Böyle düşünmekle beraber, grubun “Octavarium” ile başlayıp “Systematic Chaos” ve “Black Clouds…” ile devam eden döneminden aşırı derecede rahatsız olmuş ve DT ye karşı olan heyecanını kaybetmiş bir insanım. Bu dönemin başarısız olduğunu düşünmemin bazı sebepleri; kendi kökenlerindeki progresif rock etkilenimlerini kaybedip gereksiz derecede sert ve “metal” bir sound benimsemeleri, enstrümantal bölümlerin şarkıların vokalli kısımlarından saçma derecede kopuk olması ve bunun sonucunda ortaya 12-13 dakikalık hilkat garibelerinin çıkması, soloların aşırı jenerikleşmesi ve “önce Petrucci, sonra Rudess sonra yine Petrucci ve ardından hep beraber” formülünün bokunun çıkartılması, Myung’ın hem sound hem de besteci olarak kayıplarda olması ve LaBrie’nin vokal melodilerindeki sıradanlık ve bayağılık olarak sayabilirim.

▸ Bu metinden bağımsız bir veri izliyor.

(* ===== verification/LeaseInvariant.v ===== *)
(** * Pane-size leases: invariants over every reachable state

    The laws a terminal host must satisfy, the invariant that ties the manager
    to the host's real sizes, and its consequences: no operation panics, an
    acquired size is the minimum over the holders, and shutting down gives every
    pane its original size back. *)

From S2P Require Import Prelude Lease.
Import Lease.

Module LeaseInvariant.

(** What [stty] promises: reading a size changes no size; a successful resize
    changes only that pane, and leaves its height alone for a row argument of 0;
    a failed resize changes nothing. *)
Class PaneHostLaws (H : Type) `{PaneHost H} := {
  size_of : H -> string -> option TerminalSize;
  pane_size_frame h p h' r : pane_size h p = (h', r) ->
    (forall q, size_of h' q = size_of h q) /\ (forall sz, r = Ok sz -> size_of h p = Some sz);
  set_size_ok h p c r h' : set_size h p c r = (h', Ok tt) ->
    (exists old, size_of h p = Some old /\
       size_of h' p = Some (mkSize c (if decide (0 < r) then r else rows old))) /\
    (forall q, q <> p -> size_of h' q = size_of h q);
  set_size_err h p c r h' e : set_size h p c r = (h', Err e) ->
    forall q, size_of h' q = size_of h q;
}.

Section Invariant.
Context {H : Type} `{PaneHostLaws H}.
Implicit Types m : LeaseManager H.

(** The sizes the panes had before any lease. *)
Variable orig : string -> option TerminalSize.
Hypothesis orig_pos : forall p sz, orig p = Some sz -> 0 < columns sz /\ 0 < rows sz.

Portnoy’un gidişine fazla üzülmemiş ve bunu grup için bir fırsat olarak görmüştüm, çünkü artık kendilerini yeniden kanıtlamaya ve 3 albümdür üzdükleri hayranlarının gönüllerini almaya ihtiyaçları vardı.
2011 tarihli “A Dramatic Turn of Events” (ADTOE) bu görevi fazlasıyla yerine getirdi diye düşünüyorum. Son üç albümdür kayıplarda olan ağız tadı ile yazılmış enstrümantal bölümler ve duygusal vokal melodileri “ADTOE” ile geri döndü ve büyük bir kesim tarafından “Six Degrees of Inner Turbulence”ten beri grubun yaptığı en iyi iş olarak yorumlandı. Evet belki çok özgün ya da DT’nin müziğine yeni şeyler ekleyen bir albüm değildi ama en azından gelecek için umut vermiş ve bir sonraki albüm için insanların heyecanlanmasına yol açmıştı.

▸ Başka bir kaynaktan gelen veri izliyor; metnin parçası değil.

(* ===== verification/JsonText.v ===== *)
(** * JSON string literals — [lerdr-e2ee/src/json.rs] and [lerdr-core/src/json.rs]

    The two encoders of the repository write string literals the way Go's
    [json.Marshal] does: one appends characters directly ([escape_string]), the
    other overrides two callbacks of the serde_json formatter ([GoFormatter]).
    A Rust [char] is its scalar value, an integer. *)

From S2P Require Import Prelude.

Module JsonText.

Abbreviation chars := (list Z).

(** Literal text as scalar values (ASCII only). *)
Definition lit (s : string) : chars := as_bytes s.

(** JSON source text: an apostrophe below stands for a double quote. *)
Definition jlit (s : string) : chars := (fun c => if decide (c = 39) then 34 else c) <$> as_bytes s.

Definition hex_digit (n : Z) : Z := if decide (n < 10) then 48 + n else 87 + n.

(** [write!(out, "\\u{:04x}", n)] for n < 2^16. *)
Definition hex4 (n : Z) : chars :=
  [hex_digit (n / 4096 mod 16); hex_digit (n / 256 mod 16); hex_digit (n / 16 mod 16); hex_digit (n mod 16)].

Definition quote : Z := 34.
Definition backslash : Z := 92.

(** ** [escape_string] *)

Definition escape_char (c : Z) : chars :=
  if decide (c = 34) then [backslash; 34]
  else if decide (c = 92) then [backslash; 92]
  else if decide (c = 10) then [backslash; 110]
  else if decide (c = 13) then [backslash; 114]
  else if decide (c = 9) then [backslash; 116]
  else if decide (c = 60) then backslash :: lit "u003c"
  else if decide (c = 62) then backslash :: lit "u003e"
  else if decide (c = 38) then backslash :: lit "u0026"
  else if decide (c = 0x2028) then backslash :: lit "u2028"
  else if decide (c = 0x2029) then backslash :: lit "u2029"
  else if decide (c < 0x20) then backslash :: 117 :: hex4 c
  else [c].

Definition escape_string (out s : chars) : chars :=
  out ++ [quote] ++ (s ≫= escape_char) ++ [quote].

(** ** [GoFormatter] *)

(** [write_string_fragment]: copy a run serde_json considers safe, re-escaping
    what Go escapes for HTML safety. [start] is the first byte not yet written;
    [pending] is the text between [start] and the current character. *)
Definition html_escape (c : Z) : option chars :=
  if decide (c = 60) then Some (backslash :: lit "u003c")
  else if decide (c = 62) then Some (backslash :: lit "u003e")
  else if decide (c = 38) then Some (backslash :: lit "u0026")
  else if decide (c = 0x2028) then Some (backslash :: lit "u2028")
  else if decide (c = 0x2029) then Some (backslash :: lit "u2029")
  else None.

Fixpoint write_fragment_loop (writer pending fragment : chars) : chars :=
  match fragment with
  | [] => writer ++ pending
  | ch :: rest =>
      match html_escape ch with
      | None => write_fragment_loop writer (pending ++ [ch]) rest
      | Some escape => write_fragment_loop (writer ++ pending ++ escape) [] rest
      end
  end.

Definition write_string_fragment (writer fragment : chars) : chars :=
  write_fragment_loop writer [] fragment.

Inductive CharEscape :=
| Quote | ReverseSolidus | Solidus | Backspace | FormFeed | LineFeed | CarriageReturn | Tab
| AsciiControl (byte : Z).

Definition write_char_escape (writer : chars) (escape : CharEscape) : chars :=
  writer ++ match escape with
  | Quote => [backslash; 34]
  | ReverseSolidus => [backslash; 92]
  | Solidus => [47]
  | Backspace => backslash :: lit "u0008"
  | FormFeed => backslash :: lit "u000c"
  | LineFeed => [backslash; 110]
  | CarriageReturn => [backslash; 114]
  | Tab => [backslash; 116]
  | AsciiControl byte => backslash :: 117 :: hex4 byte
  end.

(** The serializer that drives the formatter is serde_json's: it cuts a string
    into safe runs and escape requests. *)
Inductive piece := Fragment (f : chars) | Escape (e : CharEscape).

(** The character an escape request stands for (serde_json's documentation of
    [CharEscape]). *)
Definition escaped_char (e : CharEscape) : Z :=
  match e with
  | Quote => 34 | ReverseSolidus => 92 | Solidus => 47 | Backspace => 8 | FormFeed => 12
  | LineFeed => 10 | CarriageReturn => 13 | Tab => 9 | AsciiControl byte => byte
  end.

Definition piece_text (p : piece) : chars :=
  match p with Fragment f => f | Escape e => [escaped_char e] end.

(** What serde_json promises about its calls: it only requests escapes for the
    quote, the backslash and control bytes (a slash is never escaped), it uses
    the short name where one exists, and a run contains none of these. *)
Definition piece_ok (p : piece) : Prop :=
  match p with
  | Fragment f => Forall (fun c => 0x20 <= c /\ c <> 34 /\ c <> 92) f
  | Escape Solidus => False
  | Escape (AsciiControl b) => 0 <= b < 0x20 /\ b <> 8 /\ b <> 9 /\ b <> 10 /\ b <> 12 /\ b <> 13
  | Escape _ => True
  end.

Definition write_piece (writer : chars) (p : piece) : chars :=
  match p with
  | Fragment f => write_string_fragment writer f
  | Escape e => write_char_escape writer e
  end.

(** [serialize_str]: quote, pieces, quote. *)
Definition serialize_str (split : chars -> list piece) (writer s : chars) : chars :=
  foldl write_piece (writer ++ [quote]) (split s) ++ [quote].

(** ** Reading a literal back

    The reference reader of RFC 8259 string literals, for the escapes above. *)

Definition hex_value (c : Z) : option Z :=
  if decide (48 <= c <= 57) then Some (c - 48)
  else if decide (97 <= c <= 102) then Some (c - 87)
  else if decide (65 <= c <= 70) then Some (c - 55)
  else None.

Definition simple_escape (c : Z) : option Z :=
  if decide (c = 34) then Some 34
  else if decide (c = 92) then Some 92
  else if decide (c = 47) then Some 47
  else if decide (c = 98) then Some 8
  else if decide (c = 102) then Some 12
  else if decide (c = 110) then Some 10
  else if decide (c = 114) then Some 13
  else if decide (c = 116) then Some 9
  else None.

(** The body of a literal up to its closing quote, and what follows it. *)
Fixpoint read_body (s : chars) : option (chars * chars) :=
  match s with
  | [] => None
  | c :: rest =>
      if decide (c = quote) then Some ([], rest)
      else if decide (c < 0x20) then None
      else if decide (c = backslash) then
        match rest with
        | 117 :: a :: b :: d :: e :: rest' =>
            wa ← hex_value a; wb ← hex_value b; wd ← hex_value d; we ← hex_value e;
            '(body, tail) ← read_body rest';
            Some ((wa * 4096 + wb * 256 + wd * 16 + we) :: body, tail)
        | x :: rest' =>
            v ← simple_escape x;
            '(body, tail) ← read_body rest';
            Some (v :: body, tail)
        | [] => None
        end
      else '(body, tail) ← read_body rest; Some (c :: body, tail)
  end.

Definition read_string (s : chars) : option (chars * chars) :=
  match s with
  | c :: rest => if decide (c = quote) then read_body rest else None
  | [] => None
  end.

(** ** Lemmas *)

Lemma write_fragment_loop_spec writer pending fragment :
  write_fragment_loop writer pending fragment =
  writer ++ pending ++ (fragment ≫= fun c => match html_escape c with Some e => e | None => [c] end).
Proof.
  revert writer pending. induction fragment as [|c f IH]; intros writer pending; simpl.
  - by rewrite app_nil_r.
  - destruct (html_escape c) as [e|]; rewrite IH; simpl; by rewrite <- !app_assoc.
Qed.

(** On the runs serde_json passes, the HTML rewrite is [escape_char]. *)
Lemma html_escape_safe c :
  0x20 <= c -> c <> 34 -> c <> 92 ->
  match html_escape c with Some e => e | None => [c] end = escape_char c.
Proof.
  intros H1 H2 H3. unfold html_escape, escape_char.
  rewrite (decide_False (P := c = 34)), (decide_False (P := c = 92)), (decide_False (P := c = 10)),
    (decide_False (P := c = 13)), (decide_False (P := c = 9)) by lia.
  repeat (case_decide; [done|]). rewrite decide_False by lia. done.
Qed.

Lemma write_piece_spec writer p :
  piece_ok p -> write_piece writer p = writer ++ (piece_text p ≫= escape_char).
Proof.
  destruct p as [f|e]; cbn [write_piece piece_text piece_ok]; intros Hp.
  - unfold write_string_fragment. rewrite write_fragment_loop_spec, app_nil_l. f_equal.
    induction Hp as [|c f (H1 & H2 & H3) _ IH]; [done|].
    by rewrite !bind_cons, IH, html_escape_safe.
  - unfold write_char_escape. f_equal. rewrite bind_singleton.
    destruct e; try done. simpl. unfold escape_char.
    repeat (case_decide; [lia|]). case_decide; [done|lia].
Qed.

Lemma foldl_write_pieces ps writer :
  Forall piece_ok ps -> foldl write_piece writer ps = writer ++ ((ps ≫= piece_text) ≫= escape_char).
Proof.
  intros Hps. revert writer. induction Hps as [|p ps Hp _ IH]; intros writer; simpl; [by rewrite app_nil_r|].
  rewrite IH, write_piece_spec by done. by rewrite bind_app, app_assoc.
Qed.

Lemma read_body_plain c rest :
  0x20 <= c -> c <> quote -> c <> backslash ->
  read_body (c :: rest) = '(body, tail) ← read_body rest; Some (c :: body, tail).
Proof. intros H1 H2 H3. simpl. rewrite !decide_False by lia. done. Qed.

(** One escaped character reads back as itself. *)
Lemma read_body_escape_char c rest :
  0 <= c -> read_body (escape_char c ++ rest) = '(body, tail) ← read_body rest; Some (c :: body, tail).
Proof.
  intros Hc. unfold escape_char.
  repeat (case_decide; [subst c; reflexivity|]).
  case_decide as H20; [|by apply read_body_plain; unfold quote, backslash; lia].
  assert (Hin : c ∈ seqZ 0 32) by (apply elem_of_seqZ; lia).
  repeat (apply elem_of_cons in Hin as [->|Hin]; [reflexivity|]). by apply not_elem_of_nil in Hin.
Qed.

Lemma read_body_escape s rest :
  Forall (Z.le 0) s -> read_body ((s ≫= escape_char) ++ quote :: rest) = Some (s, rest).
Proof.
  induction 1 as [|c s Hc _ IH]; [done|].
  by rewrite bind_cons, <- app_assoc, read_body_escape_char, IH.
Qed.

(** ** Properties *)

(** A literal written by [escape_string] reads back, by the JSON grammar, as
    exactly the string that was written, and whatever follows the literal is
    left untouched: no string content can break out of its quotes. *)
Theorem escape_string_roundtrip (out s rest : chars) :
  Forall (Z.le 0) s ->
  exists text, escape_string out s = out ++ text /\ read_string (text ++ rest) = Some (s, rest).
Proof.
  intros Hs. exists ([quote] ++ (s ≫= escape_char) ++ [quote]). split; [done|]. simpl.
  rewrite <- app_assoc. by apply read_body_escape.
Qed.

Lemma escape_string_roundtrip_witness :
  exists text, escape_string [] (lit "<a> & \b") = text /\ read_string (text ++ [44]) = Some (lit "<a> & \b", [44]).
Proof.
  destruct (escape_string_roundtrip [] (lit "<a> & \b") [44]) as (t & H1 & H2).
  - repeat constructor; vm_compute; discriminate.
  - exists t. split; [exact H1|exact H2].
Defined.

(** The two encoders agree byte for byte: whatever way serde_json splits a
    string into safe runs and escape requests, the bytes [GoFormatter] writes
    are those of [escape_string]. *)
Theorem go_formatter_is_escape_string (split : chars -> list piece) (out s : chars) :
  Forall piece_ok (split s) -> (split s ≫= piece_text) = s ->
  serialize_str split out s = escape_string out s.
Proof.
  intros Hok Htext. unfold serialize_str, escape_string.
  rewrite foldl_write_pieces, Htext by done. by rewrite <- !app_assoc.
Qed.

(** A splitter that meets serde_json's contract: one piece per character. *)
Definition split_each (s : chars) : list piece :=
  (fun c =>
     if decide (c = 34) then Escape Quote
     else if decide (c = 92) then Escape ReverseSolidus
     else if decide (c = 8) then Escape Backspace
     else if decide (c = 9) then Escape Tab
     else if decide (c = 10) then Escape LineFeed
     else if decide (c = 12) then Escape FormFeed
     else if decide (c = 13) then Escape CarriageReturn
     else if decide (0 <= c < 0x20) then Escape (AsciiControl c)
     else Fragment [c]) <$> s.

Lemma go_formatter_is_escape_string_witness :
  serialize_str split_each [] [65; 34; 8; 60; 31; 0x2028] = escape_string [] [65; 34; 8; 60; 31; 0x2028].
Proof.
  apply (go_formatter_is_escape_string split_each).
  - vm_compute. repeat constructor; discriminate.
  - reflexivity.
Defined.

End JsonText.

Ardından yeni albüm açıklandı ve bence çok başarılı bir PR çalışması ile beklentiler baya bir yukarı çekildi. İlk öncelikle Mike Mangini’nin bu albümdeki besteler üzerinde büyük etkisi olduğu ve albümde insanların akıllarını alacak davul partisyonlarının olduğu söylendi. Ardından grup baya iddialı bir hareket yaparak albümün adının “Dream Theater” olduğunu açıkladı. Merak uyandırıcı şarkı adları, gerçek yaylı bölümleri filan derken bir çok insan merakla albümü beklemeye başladı. Peki bu bekleyişe değdi mi ? Cevap bence evet, Dream Theater son yıllardaki en özgün, en samimi ve en müziksel albümünü yapmış.

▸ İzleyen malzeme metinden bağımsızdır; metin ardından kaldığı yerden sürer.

(* ===== verification/TopologyInvariant.v ===== *)
(** * What the committed topology guarantees

    The invariant of [Topology.Topology] and its preservation by every write:
    one attention cell per live pane, recording exactly the status committed
    for it; generations that never go back and advance whenever a pane session
    ends; and the (generation, content revision) pair as a fence around reads. *)

From S2P Require Import Prelude Attention Topology.
Import Attention Topology.

Module TopologyInvariant.

Section Invariant.
Context (approval_fingerprint : Classification -> string).

Abbreviation row_cell := (Topology.row_cell approval_fingerprint).
Abbreviation commit_row := (Topology.commit_row approval_fingerprint).
Abbreviation accept_enriched := (Topology.accept_enriched approval_fingerprint).
Abbreviation run_op := (Topology.run_op approval_fingerprint).
Abbreviation run := (Topology.run approval_fingerprint).

(** ** Cells *)

(** The part of a cell the done/acknowledged bookkeeping never touches. *)
Definition core (c : AttentionCell) : BlockedDetails * Z * Z * Z * string * string :=
  (blocked c, state_rev c, content_rev c, attention_rev c, prev_status c, session_name c).

(** Details that only differ in the body of an interaction with the same id. *)
Definition similar (a b : BlockedDetails) : Prop := event_id a = event_id b /\ details_moved a b = false.

Lemma same_interaction_refl i : same_interaction i i = true.
Proof. destruct i; cbn; [by rewrite bool_decide_eq_true_2|done]. Qed.

Lemma similar_refl b : similar b b.
Proof. split; [done|]. unfold details_moved. rewrite same_interaction_refl, !bool_decide_eq_true_2 by done. done. Qed.

Lemma details_moved_spec a b : details_moved a b = false <->
  kind a = kind b /\ prompt a = prompt b /\ command a = command b /\ options a = options b /\ approval_fp a = approval_fp b /\
  same_interaction (interaction a) (interaction b) = true /\ question_layout a = question_layout b /\ interaction_id a = interaction_id b.
Proof. unfold details_moved. rewrite negb_false_iff, !andb_true_iff, !bool_decide_eq_true. tauto. Qed.

Lemma same_interaction_trans i j k : same_interaction i j = true -> same_interaction j k = true -> same_interaction i k = true.
Proof. destruct i, j, k; cbn; try done. rewrite !bool_decide_eq_true. congruence. Qed.

Lemma similar_trans a b c : similar a b -> similar b c -> similar a c.
Proof.
  unfold similar. rewrite !details_moved_spec. intros (He & H1 & H2 & H3 & H4 & H5 & H6 & H7 & H8) (He' & G1 & G2 & G3 & G4 & G5 & G6 & G7 & G8).
  pose proof (same_interaction_trans _ _ _ H6 G6). split; [congruence|]. repeat split; congruence.
Qed.

Lemma register_transition_core c p ag pr prev st pa rev now : core (register_transition c p ag pr prev st pa rev now).1 = core c.
Proof. unfold register_transition. repeat case_match; done. Qed.
Lemma sync_completion_core c p q rev : core (sync_attention_completion c p q rev) = core c.
Proof. unfold sync_attention_completion. repeat case_match; done. Qed.
Lemma complete_core c prev st p e : core (complete_cell c prev st p e) = core c.
Proof. unfold complete_cell. case_match; [done|apply sync_completion_core]. Qed.
Lemma seed_core e st t c : core (seed_done e st t c) = core c.
Proof. unfold seed_done. repeat case_match; done. Qed.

Albümün müzikal yapısında ilk dikkat çeken nokta, konsept bir albüm olmadığı halde aynı bir sinema filmi gibi kurgulanmış olması. Petrucci röportajlarda bol bol “En sinematik albümümüz bu.” diyordu, haklıymış adam. Albüm herhangi bir yüksek bütçeli bilimkurgu/savaş filmine açılış yapabilecek senfonik etkileşimli “False Awakening Suite” ile başlıyor mesela, “The Bigger Picture” tam filmin başrol oyuncusu umutsuzluğa kapılıp kendisiyle yüzleşmeye başlayınca arkada çalabilecek bir parça, “Enigma Machine” in rifleri casusluk ve detektiflik temalı filmlerde/dizilerde bol bol duyduğumuz melodilerden esinlenerek yapılmış gibi duruyor, her epik filmin son 20 dakikası gibi albümün de son 20 dakikası olabildiğine görkemli şekilde geçiyor, “Illumination Theory” DT’nin “Octavarium”dan beri yaptığı en epik ve bol katmanlı şarkı; teknik, melodi, solo, gaz, hüzün, orkestrasyon, ne ararsanız var şarkıda. Son olarak, nasıl film bittikten sonra “credits” akarken arkada filmi bitiren o epik sahneler ile kontrast yaratan sessiz sakin bir müzik çalar ya, aynen “Illumination Theory” den sonra da 1 dakikalık sessizliğin arkasından bu tarz bir gitar-piyano melodisi albümü bitiriyor.
Diğer bir dikkat çeken nokta ise şarkı sürelerinin kısalığı. En sondaki epik “Illumination Theory” i saymazsak, albümdeki bütün şarkılar 5-6 dakika civarında. Bu özellikle son dönem DT’den alışık olmadığımız bir şey. Şarkıların sürelerinin kısalmasındaki başlıca sebep şarkı aralarına 4-5 dakikalık kel alaka enstrümantal kısımlar eklemek yerine sadece bir gitar ya da klavye solosu koyup bitirmeleri olmuş, böylece ortaya daha bütünlüklü ve dinlenmesi rahat şarkılar çıkmış.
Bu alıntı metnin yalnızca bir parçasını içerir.